At the start, unnervingly, the description of the crowd around the body at the foot of the chestnut tree beneath the classroom is quite advanced when Pierre reveals that it’s not actually a dead body: ‘‘Bright scarlet foam pulsed from his ears and his mouth ...”

The young like it dark - they have a McEnroe attitude to the whole dying thing (‘‘You can not be serious?”) and find it fun to knock at death’s door and run away.

And though Dufosse was 39 when this was first published, it’s a young man’s book, with all those daring fascinations.

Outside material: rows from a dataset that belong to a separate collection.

(** The RETX_DATA frames that answer one request when [nbytes] bytes
    are still to be sent: each frame carries [min nbytes
    VCMTP_DATA_LEN] bytes read at [start], and the offset [start]. *)
Fixpoint retx_data_frames (mem : memory) (sock idx : Z)
  (retxMeta : RetxMetadata) (start nbytes : Z) (frames : list Effect)
  : Prop :=
  match frames with
  | [] => nbytes = 0
  | e :: rest =>
      let len := Z.min nbytes VCMTP_DATA_LEN in
      0 < nbytes ∧
      e = TcpSend sock
            {| hdr_prodindex := htonl idx;
               hdr_seqnum := htonl start;
               hdr_payloadlen := len;
               hdr_flags := htons VCMTP_RETX_DATA |}
            (DataPayload (read_bytes mem (dataprod_p retxMeta + start) len)) ∧
      retx_data_frames mem sock idx retxMeta start (nbytes - len) rest
  end.

(** An entry with its set of unfinished receivers left out: what the
    entry says about the product itself. *)
Definition without_receivers (m : RetxMetadata) : RetxMetadata :=
  set_unfinReceivers m ∅.

(** ** More entry points of the sender *)

(** [sendProduct(data, dataSize)]: the overload without metadata. *)
Definition sendProduct2 (s : vcmtpSendv3) (mem : memory) (env : SendEnv)
  (data dataSize : Z) : option (vcmtpSendv3 * (exn + Z)) :=
  sendProduct s mem env data dataSize 0 0.

(** The arguments of one call of [sendProduct], with the memory and
    the answers of the environment at the time of the call. *)
Record Call := mkCall {
  call_mem : memory;
  call_env : SendEnv;
  call_data : Z;
  call_dataSize : Z;
  call_metadata : Z;
  call_metaSize : Z
}.
(** * The view transform pipeline of maptalks.js

    A shallow embedding of the camera part of [Map] (field of view, pitch and
    bearing, the derived matrices, the two point projectors), of the point
    symbolizer that consumes it, and of the style handling of [VectorLayer].

    JavaScript numbers are read as real numbers: [+], [-], [*] and [/] are the
    operations of [R], [===] on two numbers is equality of reals, and a
    number is falsy exactly when it is [0].  A field that may be [undefined]
    is an [option].  An exception is a result of its own that carries the
    object as it was when the exception left the method, since every
    assignment made before the [throw] stays. *)

From Stdlib Require Import Reals Lra Lia ZArith List String Bool.
Import ListNotations.
Open Scope R_scope.

(** ** Numbers *)

Definition Req_b (x y : R) : bool := if Req_dec_T x y then true else false.

(** [!v] for a field that holds a number or is [undefined]. *)
Definition falsy (v : option R) : bool :=
  match v with
  | None => true
  | Some x => Req_b x 0
  end.

(** [field === x] for a field that holds a number or is [undefined]. *)
Definition strict_eq (v : option R) (x : R) : bool :=
  match v with
  | None => false
  | Some y => Req_b y x
  end.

Pierre takes over his friend’s class of 13-year-olds, the amorphous Class 9F, who act and think as one and are impenetrable to the teachers. Shades of Lord of the Flies.

Or maybe not.

Sure, Pierre soon starts getting snuffling and sniggering anonymous phone calls. Sure, a nastily interfered-with replica of Kiki, his childhood cuddly chimp toy, turns up in the post and makes him faint.

On the other hand, as he confides, teachers are ‘‘in general much more unbalanced than the members of most other professions’’.

So in L’Heure de la Sortie - the more telling French title of School’s Out - if Class 9F have decided that they will not cooperate with the adult world, they may be in more danger than that world.

Pierre, our guide to the underworld, is particularly creepy - unfortunately, an effect that makes the book less winning than it might be.

Having followed the ambulance carrying his dead friend to the hospital, he volunteers to tell the suicide’s parents the bad news, because “. . . for fear of mumbling, I finished my sentence in a rush - ‘it’s something I’d like to experience myself’.”

As he gets to know Class 9F, as the games begin, the sinister-seeming pupils and mad teachers reveal themselves, the narrator himself comes out from under his stone, the story, or the series of stories, progresses, and the language gets more and more complicated.

Catching, isn’t it?

The story is episodic. In a series of gloom-ridden anecdotes, Capadis’ lorn Greek parents, Eric’s suicidal sister, his own big empty council flat manage to merge into a misery-guts sense of clever hopelessness.

Class 9F are strange enough: they act as one, people associated with them have died, and when one kid warns Pierre off she’s slashed in the face.

Class 9F is studying death, apparently without Pierre knowing it, and when they come to their final exam - on the school bus trip - he still hasn’t copped on to where their studies are taking them.

It’s hard to get into Dufosse’s story, because of his spiralling French prose and wandering episodic storytelling.

At the end, you can be left wondering what exactly he was trying to say - about suicide, about group psychology, about teachers and their charges.